Les conséquences sont immédiates et graves : hausse des taux d’intérêt, accès réduit au crédit, affaiblissement des devises et perception d’une crise. Cette séquence peut se produire même lorsque les fondamentaux sous-jacents d’un pays restent solides. Des évaluations de notation trop prudentes ne reflètent pas seulement le sentiment négatif du marché, elles le créent.
L’Afrique n’a pas besoin d’un traitement spécial, mais d’une évaluation de notation équilibrée et tenant compte du contexte local.
Une analyse précise du risque devrait reconnaître la logique stratégique du recours aux marchés locaux et régionaux.

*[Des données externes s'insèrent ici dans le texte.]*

Lemma dup2_inv st fd1 fd2 r st' :
  table_inv (vs_files st) -> vfs_get_from_id st fd1 <> Ret (Some (Z.to_nat fd2)) ->
  vfs_dup2 st fd1 fd2 = Ret (r, st') -> table_inv (vs_files st').
Proof.
  intros Hi Hself Hc. unfold vfs_dup2 in Hc.
  lookup Hi in Hc as i f Hf Hr Hd; [| eapply keeps_inv; [by eapply fail_keeps | done]].
  assert (i <> Z.to_nat fd2) as Hne by congruence. clear Hself Hget.
  unbind Hc as fp Hx. apply aload_nat in Hx. assert (fp = f) as -> by congruence. clear Hx.
  unbind Hc as st0 Hst0. assert (keeps st st0) as Hk0.
  { destruct (fd2 <=? 2); [| simplify_eq; apply keeps_refl]. unbind Hst0 as c Hcmp.
    destruct (c =? 0); [destruct (vs_task st) |]; simplify_eq; try done; by apply keeps_files. }
  assert (shrinks st st0) as Hs by (by apply shrinks_keeps). clear Hst0 Hk0.
  destruct ((fd2 <? 0) || (Z.of_nat (length (vs_files st0)) <=? fd2)) eqn:Hb; [done |].
  apply orb_false_elim in Hb as [Hb1%Z.ltb_ge Hb2%Z.leb_gt].
  unbind Hc as [ok st1] H1. apply cas_refs_inv in H1 as [Hs1 Hlive]; [| apply Hs].
  apply (shrinks_trans _ _ _ Hs) in Hs1. unbind Hc as fp2 H2.
  destruct (negb ok && (1 <? f_refs fp2)).
  { eapply keeps_inv; [by eapply fail_keeps | apply Hs1]. }
  unbind Hc as [ok2 st2] H3.
  assert (shrinks st st2 /\ exists f, vs_files st2 !! Z.to_nat fd2 = Some f /\ f_refs f <> 0)
    as [Hs2 (fj & Hfj & Hrj)].
  { destruct ok; [by simplify_eq |]. unbind H3 as [rc st3] Hclose. unbind H3 as [ok3 st4] Hcas.
    simplify_eq. apply close_inv in Hclose; [| apply Hs1].
    apply cas_refs_inv in Hcas as [Hs4 Hl4]; [| apply Hclose]. split; [| done].
    eapply shrinks_trans; [exact Hs1 |]. by eapply shrinks_trans. }
  clear H2 H3 Hs Hs1 Hlive. destruct (negb ok2); [eapply keeps_inv; [by eapply fail_keeps | apply Hs2] |].
  destruct (proj2 Hs2 _ _ Hf Hd) as (fi & Hfi & Hdi). destruct Hs2 as [Hi2 _].
  unbind Hc as st3 H3. unbind Hc as st4 H4. unbind Hc as fp1 H5. unbind Hc as st5 H6. simplify_eq.
  assert (table_inv (vs_files st3)) as Hi3.
  { apply update_Ret in H3 as (g & Hg & ->). simpl. assert (g = fj) as -> by congruence.
    destruct (ti_slot _ Hi2 _ _ Hfj). eapply table_inv_insert; [done | done | | by right; left].
    split; simpl; try done. right. lia. }
  assert (vs_files st3 !! i = Some fi) as Hfi3 by (rewrite (lookup_update_ne _ _ _ _ _ H3); done).
  pose proof (ti_slot _ Hi3 _ _ Hfi3) as [Hr3 _ _ _].
  assert (table_inv (vs_files st4)) as Hi4
    by (eapply (update_refs_inv st3 i 1); [done | done | done | lia | done]).
  pose proof (lookup_update_eq _ _ _ _ _ H4 Hfi3) as Hfi4. apply aload_nat in H5.
  assert (fp1 = with_refs fi (f_refs fi + 1)) as -> by congruence.
  eapply (update_dup_inv st4 i (Z.to_nat fd2)); [done | exact Hfi4 | done | | | done | exact H6].
  - rewrite (lookup_update_ne _ _ _ _ _ H4) by done. exact (lookup_update_eq _ _ _ _ _ H3 Hfj).
  - done.
Qed.
Definition sysfs_stat (ctx : vfs_callback_ctx) st : outcome (Z * vfs_stat_t * vfs_state sysfs_world) :=
  is_root ← is_root_path (ctx_path ctx);
  first ← ctx_files st ctx;
  file ← get_file (vs_world st) (ctx_path ctx) first;
  let none := Stat 0 0 0 0 0 0 0 0 0 0 0 0 0 in
  let t := u32 (sw_time (vs_world st)) in
  let stat mode := Stat 2 1 mode 1 0 0 0 0 t t t 1024 2 in
  match file with
  | None =>
    if negb is_root then Ret (-1, none, set_errno st ENOENT)
    else Ret (0, stat (Z.lor FT_IFDIR (Z.lor S_IXUGO S_IRUGO)), st)
  | Some (_, f) =>
    if nz (cb_stat (sf_cb f)) then call_stat (cb_stat (sf_cb f)) ctx st
    else if (is_root : bool) then Ret (0, stat (Z.lor FT_IFDIR (Z.lor S_IXUGO S_IRUGO)), st)
    else
      let mode := sf_type f in
      let mode := if nz (cb_read (sf_cb f)) then Z.lor mode S_IRUGO else mode in
      let mode := if nz (cb_write (sf_cb f)) then Z.lor mode S_IWUGO else mode in
      Ret (0, stat mode, st)
  end.

Definition sysfs_access (ctx : vfs_callback_ctx) (amode : Z) st : outcome (Z * vfs_state sysfs_world) :=
  is_root ← is_root_path (ctx_path ctx);
  if (is_root : bool) then Ret (0, st)
  else if has_flag amode X_OK then fail st EACCES else
  first ← ctx_files st ctx;
  file ← get_file (vs_world st) (ctx_path ctx) first;
  match file with
  | None => fail st ENOENT
  | Some _ => Ret (0, st)
  end.

Definition sysfs_readlink (ctx : vfs_callback_ctx) (buf size : Z) st
    : outcome (Z * vfs_state sysfs_world) :=
  first ← ctx_files st ctx;
  file ← get_file (vs_world st) (ctx_path ctx) first;
  match file with
  | None => fail st ENOENT
  | Some (_, f) =>
    if cb_readlink (sf_cb f) =? 0 then fail st ENOSYS
    else call (cb_readlink (sf_cb f)) ctx (CReadlink buf size) st
  end.

(** [sizeof(vfs_dirent_t)] and the offset of [d_name]; [d_reclen] is at 8. *)
Definition DIRENT_SIZE : Z := 12.
Definition D_NAME : Z := 11.

(** A 16- and a 32-bit number in memory. *)
Definition le16 (x : Z) : list Z := [u8 x; u8 (x / 2 ^ 8)].
Definition le32 (x : Z) : list Z := [u8 x; u8 (x / 2 ^ 8); u8 (x / 2 ^ 16); u8 (x / 2 ^ 24)].

(** The loop of [sysfs_getdents]: the total length, the number of entries and
    what is stored. *)
Fixpoint getdents_loop (fuel : nat) (h : dheap sysfs_file) (file i dir total_length count size : Z)
    (out : list (Z * list Z)) : outcome (Z * Z * list (Z * list Z)) :=
  match fuel with
  | O => Spin
  | S fuel =>
    if file =? 0 then Ret (total_length, count, out) else
    n ← load_node h file;
    name_len ← strlen (buf (sf_name (nd_data n))) 0;
    let rec_len := u32 (DIRENT_SIZE + name_len + 1) in
    if size <? u32 (total_length + rec_len) then Ret (total_length, count, out) else
    let name := take (Z.to_nat name_len) (sf_name (nd_data n)) in
    let out := (dir + 8, le16 rec_len) :: (dir, le32 i) ::
               (dir + D_NAME + name_len, [0]) :: (dir + D_NAME, name) :: out in
    getdents_loop fuel h (nd_next n) (i + 1) (dir + u16 rec_len) (u32 (total_length + rec_len))
      (count + 1) size out
  end.

Definition sysfs_getdents (ctx : vfs_callback_ctx) (dest sz : Z) st
    : outcome (Z * vfs_state sysfs_world) :=
  first ← ctx_files st ctx;
  i ← match ctx_fp ctx with Some i => Ret i | None => Fault end;
  fp ← aload (vs_files st) (Z.of_nat i);
  if (first =? 0) || nz (f_offset fp) then Ret (0, st) else
  let w := vs_world st in
  '(total, count, out) ←
    getdents_loop (S (size (sw_heap w))) (sw_heap w) first 2 dest 0 0 sz (sw_stores w);
  st ← update st i (fun f => with_offset f (u64 (f_offset f + count)));
  Ret (total, set_world st (SysWorld (sw_heap w) (sw_sys_files w) (sw_dev_files w) (sw_time w) out)).

(** What [sysfs_open] fills in: [inode], [type], [meta] and the callbacks. *)
Definition with_node (f : vfs_file) (type meta : Z) (cb : vfs_callbacks) : vfs_file :=
  File (f_refs f) (f_dup_target f) type (f_num f) (f_path f) (f_mount_path f) (f_mp f)
    (f_mount_instance f) cb (f_flags f) (f_offset f) 1 meta.

Definition with_getdents (cb : vfs_callbacks) (p : Z) : vfs_callbacks :=
  Callbacks (cb_open cb) (cb_access cb) (cb_read cb) (cb_write cb) p (cb_stat cb) (cb_mkdir cb)
    (cb_symlink cb) (cb_unlink cb) (cb_chmod cb) (cb_chown cb) (cb_utimes cb) (cb_link cb)
    (cb_readlink cb) (cb_rmdir cb) (cb_ioctl cb) (cb_poll cb) (cb_build_path_tree cb).

Definition with_stat_access (cb : vfs_callbacks) (stat access : Z) : vfs_callbacks :=
  Callbacks (cb_open cb) access (cb_read cb) (cb_write cb) (cb_getdents cb) stat (cb_mkdir cb)
    (cb_symlink cb) (cb_unlink cb) (cb_chmod cb) (cb_chown cb) (cb_utimes cb) (cb_link cb)
    (cb_readlink cb) (cb_rmdir cb) (cb_ioctl cb) (cb_poll cb) (cb_build_path_tree cb).

Definition sysfs_open (ctx : vfs_callback_ctx) (flags : Z) st
    : outcome (option nat * cstring * vfs_state sysfs_world) :=
  first ← ctx_files st ctx;
  file ← get_file (vs_world st) (ctx_path ctx) first;
  is_root ← is_root_path (ctx_path ctx);
  let own_open := match file with Some (_, f) => cb_open (sf_cb f) | None => 0 end in
  if negb (bool_decide (is_Some file) || is_root) then Ret (None, ctx_path ctx, set_errno st ENOENT)
  else if nz own_open then call_open own_open ctx flags st
  else
    '(r, st) ← vfs_alloc_fileno st 0;
    match r with
    | None => Ret (None, ctx_path ctx, st)
    | Some i =>
      st ←
        (if (is_root : bool)
         then update st i (fun f =>
                with_node f FT_IFDIR (f_meta f) (with_getdents sysfs_callbacks SYSFS_GETDENTS))
         else match file with
              | Some (_, sf) =>
                let cb := sf_cb sf in
                let stat := if cb_stat cb =? 0 then SYSFS_STAT else cb_stat cb in
                let access := if cb_access cb =? 0 then SYSFS_ACCESS else cb_access cb in
                update st i (fun f =>
                  with_node f (sf_type sf) (u32 (sf_meta sf)) (with_stat_access cb stat access))
              | None => Fault
              end);
      Ret (Some i, ctx_path ctx, st)
    end.

(** Sysfs on top of the drivers: a call goes to the function at the address. *)
Definition sysfs_backend : VfsBackend sysfs_world := {|
  call p ctx op st :=
    match op with
    | CAccess amode => if p =? SYSFS_ACCESS then sysfs_access ctx amode st else call p ctx op st
    | CReadlink b n => if p =? SYSFS_READLINK then sysfs_readlink ctx b n st else call p ctx op st
    | CGetdents d n => if p =? SYSFS_GETDENTS then sysfs_getdents ctx d n st else call p ctx op st
    | CChmod _ => if p =? SYSFS_CHMOD then Ret (0, st) else call p ctx op st
    | CChown _ _ => if p =? SYSFS_CHOWN then Ret (0, st) else call p ctx op st
    | _ => call p ctx op st
    end;
  call_open p ctx flags st :=
    if p =? SYSFS_OPEN then sysfs_open ctx flags st else call_open p ctx flags st;
  call_stat p ctx st :=
    if p =? SYSFS_STAT then sysfs_stat ctx st else call_stat p ctx st;
  net_vfs_close_cb := net_vfs_close_cb;
  vm_map_user := vm_map_user;
  task_signal_segv := task_signal_segv;
  store_string := store_string;
  block_get_dev := block_get_dev;
  ext2_mount := ext2_mount;
|}.

(** * The contract of the vfs *)

Lemma sysfs_getdents_keeps ctx dest sz st r st' :
  sysfs_getdents ctx dest sz st = Ret (r, st') -> keeps st st'.
Proof.
  unfold sysfs_getdents. intros Hc. unbind Hc as first Hf. unbind Hc as i Hi. unbind Hc as fp Hp.
  destruct ((first =? 0) || nz (f_offset fp)); [simplify_eq; apply keeps_refl |].
  unbind Hc as [[total count] out] Hl. unbind Hc as st1 Hu. simplify_eq.
  eapply keeps_trans; [eapply offset_keeps; exact Hu | by apply keeps_files].
Qed.

Lemma sysfs_open_allocates `{!VfsBackendLaws sysfs_world} ctx flags st r cp st' :
  sysfs_open ctx flags st = Ret (r, cp, st') ->
  match r with
  | None => keeps st st'
  | Some i => exists st1 min st2, keeps st st1 /\ 0 <= min /\
      vfs_alloc_fileno st1 min = Ret (Some i, st2) /\ keeps st2 st'
  end.
Proof.
  unfold sysfs_open. intros Hc. unbind Hc as first Hf. unbind Hc as file Hg. unbind Hc as is_root Hr.
  destruct (negb (bool_decide (is_Some file) || is_root)).
  { simplify_eq. apply keeps_errno. }
  destruct (nz _); [by eapply law_open |]. unbind Hc as [[i |] st1] Ha.
  - unbind Hc as st2 Hu. injection Hc as <- <- <-. exists st, 0, st1.
    split; [apply keeps_refl |]. split; [done |]. split; [done |].
    destruct is_root; [eapply update_keeps; [| exact Hu]; done |].
    destruct file as [[a sf] |]; [| done]. eapply update_keeps; [| exact Hu]; done.
  - injection Hc as <- <- <-. unfold vfs_alloc_fileno in Ha. unbind Ha as k Hk.
    destruct k; [by unbind Ha as s Hs |]. simplify_eq. apply keeps_errno.
Qed.
(** The data arrive while the call yields for the first time. *)
Lemma vfs_poll_correct_witness :
  vfs_poll 1 (fun _ _ => pipe_ex_written) pipe_ex [Pollfd 3 POLLIN 0] 1 (-1) =
    Ret (1, [Pollfd 3 POLLIN POLLIN], pipe_ex_written).
Proof.
  destruct poll_ex_written_on as (y & Hy & Hc).
  destruct (vfs_poll_correct pipe_ex (fun _ _ => pipe_ex_written) [Pollfd 3 POLLIN 0] [poll_ex_ctx] (-1) 0 1 1
    eq_refl (le_n 1)) as [Hok _].
  refine (proj1 (Hok _ _) [] poll_ex_ctx [] [] (Pollfd 3 POLLIN 0) [] POLLIN eq_refl eq_refl _ _ eq_refl).
  - repeat constructor. eexists. split; [vm_compute; reflexivity | discriminate].
  - intros [| j] Hj; [| lia]. split; [| reflexivity]. repeat constructor. exists 0. split; [| lia].
    apply (poll_ex_answers _ pipe_ex_x (pipe_ex_end 3 PIPE_READ 0 O_RDONLY)); [by apply pipe_ex_on | done | done | done].
  - constructor.
  - apply (poll_ex_answers _ y (pipe_ex_end 3 PIPE_READ 0 O_RDONLY)); [done | done | done |]. by rewrite Hc.
Defined.

(** The same task after it has closed the write end. *)
Definition poll_ex_closed : vfs_state (pipe_world unit) := set_files pipe_ex (<[4%nat := zero_file]> (vs_files pipe_ex)).

(** On a pipe that is empty and whose write end is closed a read returns at once,
    but polling it waits for ever. *)
Lemma poll_misses_end_of_file patience :
  pipe_read 0 (fun _ st => st) poll_ex_ctx [0; 0] 2 poll_ex_closed = Ret (0, [0; 0], poll_ex_closed) /\
  vfs_poll patience (fun _ st => st) poll_ex_closed [Pollfd 3 POLLIN 0] 1 (-1) = Spin.
Proof.
  assert (on_pipe poll_ex_closed poll_ex_ctx 0x900 pipe_ex_x (pipe_ex_end 3 PIPE_READ 0 O_RDONLY)) as Hon.
  { repeat split; try reflexivity; apply pipe_ex_wf. }
  split.
  - vm_compute. reflexivity.
  - unfold vfs_poll. change (poll_timeout_end _ _) with (Ret 0). rewrite bind_Ret.
    replace (poll_contexts _ _ _ _) with (Ret (inr (A := Z) [poll_ex_ctx])) by (vm_compute; reflexivity).
    rewrite bind_Ret. generalize O as k. induction patience as [| patience IH]; intros k; cbn [poll_loop].
    all: rewrite poll_pass_none, bind_Ret; [by try apply IH |].
    all: repeat constructor; exists 0; split; [| lia]; eapply poll_ex_answers; [exact Hon | done..].
Qed.

(** A call that is not to wait does wait when it is made at tick 0. *)
Lemma poll_timeout_tick_zero {W} `{PollEnv W} (st : vfs_state W) te :
  timer_get_tick st = 0 -> 0 < timer_get_rate st ->
  poll_timeout_end st 0 = Ret te -> forall st', expired st' te = false.
Proof.
  intros Ht Hr Hte st'. unfold poll_timeout_end in Hte. destruct (Z.eqb_spec (timer_get_rate st) 0); [lia |].
  cbn in Hte. rewrite Ht, Z.div_0_l in Hte by done. by injection Hte as <-.
Qed.

(** * [select] *)

(** A set of [FD_SETSIZE] descriptors. *)
Definition fd_set_ok (set : fd_set) : Prop := length set = 2%nat /\ words_ok set.

(** The descriptors of a set between two numbers, in order. *)
Definition members (set : fd_set) (from n : Z) : list Z := filter (fun b => bitmap_bit set b = true) (seqZ from n).

Definition requests (set : fd_set) (events from n : Z) : list pollfd :=
  map (fun b => Pollfd b events 0) (members set from n).

(** The array [pfds] of [max] entries, after [l] has been put into it as far as it fits. *)
Definition fill (max : nat) (l : list pollfd) : list pollfd :=
  take max l ++ replicate (max - length l) (Pollfd 0 0 0).

Definition fill_found (max : nat) (l : list pollfd) : Z := Z.of_nat (Nat.min max (length l)).

Lemma shl1_u32 k : 0 <= k < 32 -> u32 (Z.shiftl 1 k) = Z.shiftl 1 k.
Proof.
  intros Hk. apply u32_small. rewrite Z.shiftl_1_l. split; [lia |]. apply Z.pow_lt_mono_r; lia.
Qed.

Lemma fd_word set n : fd_set_ok set -> 0 <= n < FD_SETSIZE ->
  exists w, aload set (n / 32) = Ret w /\ 0 <= n / 32 < Z.of_nat (length set) /\ 0 <= n mod 32 < 32 /\ 0 <= w < 2 ^ 32.
Proof.
  unfold FD_SETSIZE. intros [Hl Hw] Hn. pose proof (div32_bounds n). destruct (aload_in set (n / 32)) as (w & Ha & Hl'); [lia |].
  exists w. split; [done |]. split; [lia |]. split; [apply Z.mod_pos_bound; lia |].
  by apply words_ok_lookup in Hl'.
Qed.

Lemma FD_ISSET_spec set n : fd_set_ok set -> 0 <= n < FD_SETSIZE -> FD_ISSET n set = Ret (bitmap_bit set n).
Proof.
  intros Hs Hn. destruct (fd_word set n Hs Hn) as (w & Ha & Hi & Hk & _). unfold FD_ISSET, NFDBITS.
  rewrite Ha, bind_Ret, shl1_u32 by done. fold (bit_get w (n mod 32)). rewrite bit_get_nz by lia.
  f_equal. symmetry. rewrite (Z.div_mod n 32) at 1 by lia. apply bitmap_bit_load; [lia | done | done].
Qed.

Lemma FD_SET_spec set n : fd_set_ok set -> 0 <= n < FD_SETSIZE ->
  exists set', FD_SET n set = Ret set' /\ fd_set_ok set' /\
    forall k, 0 <= k -> bitmap_bit set' k = (k =? n) || bitmap_bit set k.
Proof.
  intros Hs Hn. destruct (fd_word set n Hs Hn) as (w & Ha & Hi & Hk & Hw). destruct Hs as [Hl Hws]. unfold FD_SET, NFDBITS.
  rewrite Ha, bind_Ret, shl1_u32 by done. fold (bit_set w (n mod 32)). rewrite astore_in by done.
  eexists. split; [done |]. split.
  { split; [by rewrite length_insert |]. apply words_ok_insert; [done |]. by apply bit_set_ok. }
  intros k Hk0. rewrite bitmap_bit_insert by lia. destruct (Z.eqb_spec (k / 32) (n / 32)) as [E | E].
  - rewrite bit_set_bit by lia. pose proof (Z.div_mod k 32). pose proof (Z.div_mod n 32).
    assert (bitmap_bit set k = Z.testbit w (k mod 32)) as ->.
    { rewrite (Z.div_mod k 32) at 1 by lia. rewrite E. apply bitmap_bit_load; [lia | apply Z.mod_pos_bound; lia | done]. }
    destruct (Z.eqb_spec (k mod 32) (n mod 32)), (Z.eqb_spec k n); try done; exfalso; [lia | subst; lia].
  - destruct (Z.eqb_spec k n) as [-> | _]; [done |]. done.
Qed.

Lemma FD_ZERO_spec set : fd_set_ok set -> fd_set_ok (FD_ZERO set) /\ forall k, 0 <= k -> bitmap_bit (FD_ZERO set) k = false.
Proof.
  intros [Hl _]. split; [split; [by unfold FD_ZERO; rewrite length_map |] |].
  - apply Forall_forall. intros w (x & -> & _)%list_elem_of_fmap. lia.
  - intros k Hk. unfold bitmap_bit, FD_ZERO.
    assert (forall (l : list Z) i, default 0 (map (fun _ => 0) l !! i) = 0) as ->; [| apply Z.bits_0].
    intros l. induction l; intros [| i]; simpl; done.
Qed.

(** Putting a request into the array. *)
Lemma fill_store max l x : fill_found max l < Z.of_nat max ->
  aload (fill max l) (fill_found max l) = Ret (Pollfd 0 0 0) /\
  astore (fill max l) (fill_found max l) x = Ret (fill max (l ++ [x])) /\
  fill_found max l + 1 = fill_found max (l ++ [x]).
Proof.
  unfold fill_found, fill. intros Hf. assert (length l < max)%nat as Hl by lia.
  rewrite Nat.min_r by lia. rewrite !take_ge by (rewrite ?length_app; simpl; lia). rewrite length_app. cbn [length].
  replace (max - length l)%nat with (S (max - (length l + 1))) by lia. cbn [replicate]. split; [| split].
  - by apply aload_mid.
  - rewrite astore_in by (rewrite length_app; simpl; lia). rewrite Nat2Z.id, insert_app_r_alt, Nat.sub_diag by done.
    cbn. by rewrite <- app_assoc.
  - lia.
Qed.

(** A full array takes no more. *)
Lemma fill_full max l x : Z.of_nat max <= fill_found max l ->
  fill max l = fill max (l ++ x) /\ fill_found max l = fill_found max (l ++ x).
Proof.
  unfold fill_found, fill. intros Hf. rewrite length_app. split; [| lia].
  rewrite take_app_le by lia. f_equal. f_equal. lia.
Qed.

Lemma members_cons set a n : 0 < n ->
  members set a n = (if bitmap_bit set a then [a] else []) ++ members set (a + 1) (n - 1).
Proof.
  intros Hn. unfold members. rewrite seqZ_cons by done. rewrite filter_cons.
  replace (Z.succ a) with (a + 1) by lia. replace (Z.pred n) with (n - 1) by lia.
  destruct (bitmap_bit set a); by case_decide.
Qed.

Lemma members_app set a n m : 0 <= n -> 0 <= m -> members set a (n + m) = members set a n ++ members set (a + n) m.
Proof. intros Hn Hm. unfold members. by rewrite seqZ_app, filter_app. Qed.

Lemma convert_word_spec n i j max l set events :
  fd_set_ok set -> 0 <= i -> 0 <= j -> i * 32 + j + Z.of_nat n <= FD_SETSIZE ->
  let l' := l ++ requests set events (i * 32 + j) (Z.of_nat n) in
  convert_word n i j (fill max l) set events (fill_found max l) (Z.of_nat max) = Ret (fill max l', fill_found max l').
Proof.
  intros Hs Hi. revert j l. induction n as [| n IH]; intros j l Hj Hn l'.
  { unfold l'. cbn. by rewrite app_nil_r. }
  cbn [convert_word]. destruct (Z.ltb_spec (fill_found max l) (Z.of_nat max)) as [Hf | Hf].
  - unfold NFDBITS. rewrite FD_ISSET_spec, bind_Ret by (done || lia).
    unfold l', requests. rewrite members_cons by lia. rewrite map_app.
    replace (i * 32 + j + 1) with (i * 32 + (j + 1)) by lia. replace (Z.of_nat (S n) - 1) with (Z.of_nat n) by lia.
    destruct (bitmap_bit set (i * 32 + j)).
    + destruct (fill_store max l (Pollfd (i * 32 + j) events 0) Hf) as (Hl & Hst & He).
      rewrite Hl, bind_Ret. cbn [pfd_revents]. rewrite Hst, bind_Ret, He, IH by lia. by rewrite <- app_assoc.
    + by rewrite IH by lia.
  - destruct (fill_full max l (requests set events (i * 32 + j) (Z.of_nat (S n))) Hf) as [-> ->]. done.
Qed.

Lemma members_zero set i : fd_set_ok set -> 0 <= i -> aload set i = Ret 0 -> members set (i * 32) 32 = [].
Proof.
  intros Hs Hi Ha. unfold members. apply elem_of_nil_inv. intros b [Hb Hr]%list_elem_of_filter.
  apply elem_of_seqZ in Hr. pose proof (bitmap_bit_load set i 0 (b - 32 * i) Hi ltac:(lia) Ha) as Hz.
  replace (32 * i + (b - 32 * i)) with b in Hz by lia. rewrite Hb, Z.bits_0 in Hz. done.
Qed.

Lemma convert_words_spec n i max l set events :
  fd_set_ok set -> 0 <= i -> (i + Z.of_nat n) * 32 <= FD_SETSIZE ->
  let l' := l ++ requests set events (i * 32) (Z.of_nat n * 32) in
  convert_words n i (fill max l) set events (fill_found max l) (Z.of_nat max) = Ret (fill max l', fill_found max l').
Proof.
  intros Hs. revert i l. induction n as [| n IH]; intros i l Hi Hn l'.
  { unfold l'. cbn. by rewrite app_nil_r. }
  cbn [convert_words]. destruct (Z.ltb_spec (fill_found max l) (Z.of_nat max)) as [Hf | Hf].
  - destruct (aload_in set i) as (w & Ha & _); [destruct Hs as [-> _]; unfold FD_SETSIZE in Hn; lia |].
    rewrite Ha, bind_Ret. unfold l', requests.
    replace (Z.of_nat (S n) * 32) with (32 + Z.of_nat n * 32) by lia. rewrite members_app, map_app, app_assoc by lia.
    replace (i * 32 + 32) with ((i + 1) * 32) by lia. destruct (nz w) eqn:Hw.
    + pose proof (convert_word_spec 32 i 0 max l set events Hs Hi (Z.le_refl 0)) as Hc.
      cbn zeta in Hc. rewrite Z.add_0_r in Hc. change (Z.to_nat NFDBITS) with 32%nat. rewrite Hc by lia.
      rewrite bind_Ret. apply IH; lia.
    + apply nz_false in Hw as ->. rewrite members_zero by done. cbn [map]. rewrite app_nil_r, bind_Ret. apply IH; lia.
  - destruct (fill_full max l (requests set events (i * 32) (Z.of_nat (S n) * 32)) Hf) as [-> ->]. done.
Qed.

(** [__convert_fd_set] appends the members of the set, as far as they fit. *)
Lemma convert_fd_set_spec max l set events :
  fd_set_ok set ->
  let l' := l ++ requests set events 0 FD_SETSIZE in
  __convert_fd_set (fill max l) set events (fill_found max l) (Z.of_nat max) = Ret (fill max l', fill_found max l').
Proof. intros Hs. apply (convert_words_spec 2 0); [done | lia | done]. Qed.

Ce choix permet aux gouvernements africains de construire des alternatives adaptées à leurs réalités.
Les agences mondiales doivent donc recalibrer leur analyse. Elles doivent intégrer la profondeur des marchés régionaux et domestiques, la capacité d’adaptation budgétaire et la solidité des acteurs financiers africains. Les ignorer et ne retenir que les faiblesses perçues revient à présenter aux investisseurs une image tronquée.
Sans ces ajustements, les agences de notation continueront à être en décalage avec la réalité économique et risquent de devenir des instruments de distorsion plutôt que des outils d’analyse.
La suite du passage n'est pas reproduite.